According to Executive Director Melissa Lindsay of The Minnesota Zoo Foundation, the fundraising partner of the zoo, Hanifl Family Wild Woods is primarily privately funded by four donors and exemplifies the best of the public/private partnership that exists between the State of Minnesota and the private sector.
"It's phenomenal," said Suzanne Hanifl, one of the donors for whom the play area is named. "I hope it will help children experience nature and learn to preserve it." The Hanifl Family Wild Woods opened on July 24, 2015.
“Children surprise you,” said Wilkens after seeing how children use the play area during its grand opening in April. Here are some of the things that neither the design team at Minnesota Zoo nor Damon Farber might have expected:
- Children will make their own shortcuts and paths between exhibits.

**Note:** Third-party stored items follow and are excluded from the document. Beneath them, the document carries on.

(** One iteration of the [while True] of [unload] and what follows it, up to the
    next suspension. *)
Definition unload_locked (now : Z) (op : string) (cid : nat) (drain timed joined : bool) (cx : call_ctx)
    (c : cell) : cell :=
  let c := adopt_for_unload now op c in
  match current c with
  | None => set_caller cid (Finished (Unloaded joined false)) c
  | Some (rid, r) =>
      match r_state r with
      | LOADING =>
          set_caller cid
            (Finished (LifecycleConflict "The model is still loading and cannot be unloaded yet.")) c
      | DRAINING | UNLOADING => set_caller cid (AwaitJoin drain timed rid (r_lifecycle r) cx) c
      | READY | FAILED =>
          if ((0 <? r_active r)%Z || (0 <? r_pending r)%Z) && negb drain then
            set_caller cid
              (Finished (LifecycleConflict
                 "The model is actively in use; request drain or retry after usage completes."))
              (publish_lifecycle MODEL_UNLOAD_BLOCKED rid cx op c)
          else if drain then begin_drain op cid timed joined rid r cx c
          else call_backend_unload cid op joined rid (r <| r_lifecycle := false |>) cx c
      end
  end.

(** [unload]: [timeout] in microseconds. *)
Definition start_unload (now : Z) (op : string) (cid : nat) (drain : bool) (timeout : option Z)
    (cx : call_ctx) (c : cell) : cell :=
  if drain && match timeout with Some t => (t <=? 0)%Z | None => false end
  then set_caller cid (Finished (Raised "timeout_seconds must be greater than zero when draining.")) c
  else unload_locked now op cid drain (bool_decide (is_Some timeout)) false cx c.

(** The operation that was joined is over: the loop runs again. *)
Definition resume_join (now : Z) (op : string) (cid : nat) (c : cell) : cell :=
  match c_callers c !! cid with
  | Some (AwaitJoin drain timed _ true cx) => unload_locked now op cid drain timed true cx c
  | _ => c
  end.

(** The joiner is cancelled. *)
Definition cancel_join (cid : nat) (c : cell) : cell :=
  match c_callers c !! cid with
  | Some (AwaitJoin _ _ _ _ _) => set_caller cid (Finished Cancelled) c
  | _ => c
  end.

(** The drain is cancelled or times out: the model is READY again. *)
Definition stop_drain (timed_out : bool) (cid : nat) (c : cell) : cell :=
  match c_callers c !! cid with
  | Some (AwaitIdle _ _ _ _) =>
      let c := match current c with
               | Some (rid, r) =>
                   if bool_decide (r_state r = DRAINING)
                   then lifecycle_set rid (put_record rid (r <| r_state := READY |>
                                                            <| r_pending_unload := false |>) c)
                   else c
               | None => c
               end in
      set_caller cid
        (Finished (if timed_out
                   then LifecycleConflict "Timed out waiting for active model usage to drain."
                   else Cancelled)) c
  | _ => c
  end.

(** The idle event was set: the drained model is unloaded. *)
Definition resume_drain (op : string) (cid : nat) (c : cell) : cell :=
  match c_callers c !! cid with
  | Some (AwaitIdle _ true joined cx) =>
      match current c with
      | None => set_caller cid (Finished (Unloaded false false)) c
      | Some (rid, r) => call_backend_unload cid op joined rid r cx c
      end
  | _ => c
  end.

(** [self._records.pop(key, None)]. *)
Definition pop_record (c : cell) : cell := c <| c_current := None |>.

(** [runtime.unload_model] returned; [performed] is the runtime's
    [lifecycle_backend_operation_performed]. *)
Definition unload_succeeded (op : string) (performed : bool) (cid : nat) (c : cell) : cell :=
  match c_callers c !! cid with
  | Some (AwaitUnload rid0 joined cx) =>
      let c := c <| c_loaded := false |> in
      let c := match current c with
               | Some (rid, _) => lifecycle_set rid (pop_record c)
               | None => c
               end in
      set_caller cid (Finished (Unloaded joined performed)) (publish_lifecycle MODEL_UNLOADED rid0 cx op c)
  | _ => c
  end.

(** It raised [e]: the backend holds the model or not ([loaded]). *)
Definition unload_failed (op e : string) (loaded : bool) (cid : nat) (c : cell) : cell :=
  match c_callers c !! cid with
  | Some (AwaitUnload rid0 _ cx) =>
      let c := c <| c_loaded := loaded |> in
      let c := match current c with
               | Some (rid, r) =>
                   lifecycle_set rid (put_record rid (r <| r_state := FAILED |> <| r_failure := Some e |>
                                                        <| r_pending_unload := false |>) c)
               | None => c
               end in
      set_caller cid (Finished (Raised e)) (publish_lifecycle MODEL_UNLOAD_FAILED rid0 cx op c)
  | _ => c
  end.

(** The caller was cancelled while the backend unloaded. *)
Definition unload_cancelled (loaded : bool) (cid : nat) (c : cell) : cell :=
  match c_callers c !! cid with
  | Some (AwaitUnload _ _ _) =>
      let c := c <| c_loaded := loaded |> in
      let c := match current c with
               | Some (rid, r) =>
                   if loaded
                   then lifecycle_set rid (put_record rid (r <| r_state := READY |>
                                                            <| r_pending_unload := false |>) c)
                   else pop_record (lifecycle_set rid c)
               | None => c
               end in
      set_caller cid (Finished Cancelled) c
  | _ => c
  end.

(** ** Steps of a cell *)

Inductive cell_event :=
| StartUse (now : Z) (uuid : string) (task cid : nat) (p : purpose) (cx : call_ctx)
| ResumeWait (now : Z) (uuid : string) (task cid : nat)
| CancelWait (cid : nat)
| EndUse (now : Z) (cid : nat)
| LoadStarted (t : nat)
| LoadAdmitted (t : nat)
| LoadSucceeded (now : Z) (t : nat)
| LoadFailed (e : string) (loaded : bool) (t : nat)
| StartUnload (now : Z) (op : string) (cid : nat) (drain : bool) (timeout : option Z) (cx : call_ctx)
| ResumeJoin (now : Z) (op : string) (cid : nat)
| CancelJoin (cid : nat)
| StopDrain (timed_out : bool) (cid : nat)
| ResumeDrain (op : string) (cid : nat)
| UnloadSucceeded (op : string) (performed : bool) (cid : nat)
| UnloadFailed (op e : string) (loaded : bool) (cid : nat)
| UnloadCancelled (loaded : bool) (cid : nat)
| BackendChange (loaded : bool).

Definition cell_step (closing : bool) (ev : cell_event) (c : cell) : cell :=
  match ev with
  | StartUse now uuid task cid p cx => start_use closing now uuid task cid p cx c
  | ResumeWait now uuid task cid => resume_wait closing now uuid task cid c
  | CancelWait cid => cancel_wait cid c
  | EndUse now cid => end_use now cid c
  | LoadStarted t => load_started t c
  | LoadAdmitted t => load_admitted t c
  | LoadSucceeded now t => load_succeeded now t c
  | LoadFailed e loaded t => load_failed e loaded t c
  | StartUnload now op cid drain timeout cx => start_unload now op cid drain timeout cx c
  | ResumeJoin now op cid => resume_join now op cid c
  | CancelJoin cid => cancel_join cid c
  | StopDrain timed_out cid => stop_drain timed_out cid c
  | ResumeDrain op cid => resume_drain op cid c
  | UnloadSucceeded op performed cid => unload_succeeded op performed cid c
  | UnloadFailed op e loaded cid => unload_failed op e loaded cid c
  | UnloadCancelled loaded cid => unload_cancelled loaded cid c
  | BackendChange loaded => c <| c_loaded := loaded |>
  end.

(** New callers and load tasks are new objects. *)
Definition fresh_ids (ev : cell_event) (c : cell) : Prop :=
  match ev with
  | StartUse _ _ task cid _ _ => c_loads c !! task = None /\ c_callers c !! cid = None
  | ResumeWait _ _ task _ => c_loads c !! task = None
  | StartUnload _ _ cid _ _ _ => c_callers c !! cid = None
  | _ => True
  end.

(** ** The manager *)

Record manager := {
  m_runtime_instance_id : string;
  m_cells : gmap residency_key cell;
  m_closing : bool
}.

#[global] Instance manager_eta : Eta manager := fun m =>
  Build_manager (m_runtime_instance_id m) (m_cells m) (m_closing m).

Definition init_manager (runtime_instance_id : string) : manager :=
  Build_manager runtime_instance_id ∅ false.
(** ** Reading *)

Definition not_found (operation_id : string) : exn :=
  LewLMError "job_not_found" "Lifecycle operation was not found." [("operation_id", JStr operation_id)].

Definition get_operation (operation_id : string) (s : operations) : result exn operation_record :=
  match o_records s !! operation_id with
  | None => Err (not_found operation_id)
  | Some r => Ok r
  end.

Definition answer_of (r : result exn operation_record) : answer :=
  match r with Ok r => Returned r | Err e => Raised e end.

(** ** Finishing *)

Definition terminal (s : operation_status) : bool :=
  match s with SUCCEEDED | FAILED | CANCELLED => true | _ => false end.

Definition active (s : operation_status) : bool :=
  match s with PENDING | RUNNING => true | _ => false end.

Definition finish (now : Z) (failure : option exn) (operation_id : string) (st : operation_status)
    (result : option lifecycle_result) (error : option operation_error) (s : operations)
    : operations * option exn :=
  match o_records s !! operation_id with
  | None => (s, Some (key_error operation_id))
  | Some r =>
      let r' := r <| op_status := st |> <| op_completed_at := Some now |> <| op_result := result |>
                  <| op_error := error |> in
      let s1 := put_operation operation_id r' s in
      let s2 := s1 <| o_tasks := ddel operation_id (o_tasks s1) |> in
      audit r' (status_value st) failure (publish_operation r' s2)
  end.

Definition finish_cancelled_if_active (now : Z) (failure : option exn) (operation_id : string)
    (s : operations) : operations * option exn :=
  match o_records s !! operation_id with
  | Some r => if active (op_status r) then finish now failure operation_id CANCELLED None None s
              else (s, None)
  | None => (s, None)
  end.

(** ** The task *)

Definition error_from_exception (e : exn) : operation_error :=
  match e with
  | LewLMError code message details => Build_operation_error code message details
  | OtherException text class =>
      Build_operation_error "lifecycle_operation_failed" (if (text =? "")%string then class else text) []
  end.

(** [_run_drain] up to the unload call.  A task cancelled before its first
    instruction runs none of it. *)
Definition task_starts (now : Z) (failure : option exn) (tid : nat) (s : operations) : operations :=
  match o_objects s !! tid with
  | Some (Build_drain_task operation_id Scheduled cancel) =>
      if cancel then set_task_phase tid (Done TaskCancelled) s
      else
        match o_records s !! operation_id with
        | None => set_task_phase tid (Done (TaskRaised (key_error operation_id))) s
        | Some r =>
            let r' := r <| op_status := RUNNING |> <| op_started_at := Some now |> in
            let '(s', raised) :=
              audit r' "running" failure (publish_operation r' (put_operation operation_id r' s)) in
            set_task_phase tid (match raised with
                                | Some e => Done (TaskRaised e)
                                | None => Draining
                                end) s'
        end
  | _ => s
  end.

- A favorite place to play is in the netting below the elevated walk slide.
- What was originally intended to be a maze, became a play area where children build forts.
- On a windy day, the trees that grow up through the elevated walk move like mastheads on the deck of a ship. Large diameter rope protect the trees and complete the sailing imagery.
“You really have to see it with children playing to fully appreciate this,” said Wilkens smiling.
That is my dream!
To fling my arms wide
In the face of the sun,
Dance! Whirl! Whirl!
Till the quick day is done.
Rest at pale evening...
A tall, slim tree...
Martin Whitehead leads Brand and Market Development for WholeTrees Architecture and Structures in Madison, WI. He is a beekeeper, studies and advocates for heavy timber construction, and is married with three children. On occasion, Martin is known to Dance! Whirl! Whirl!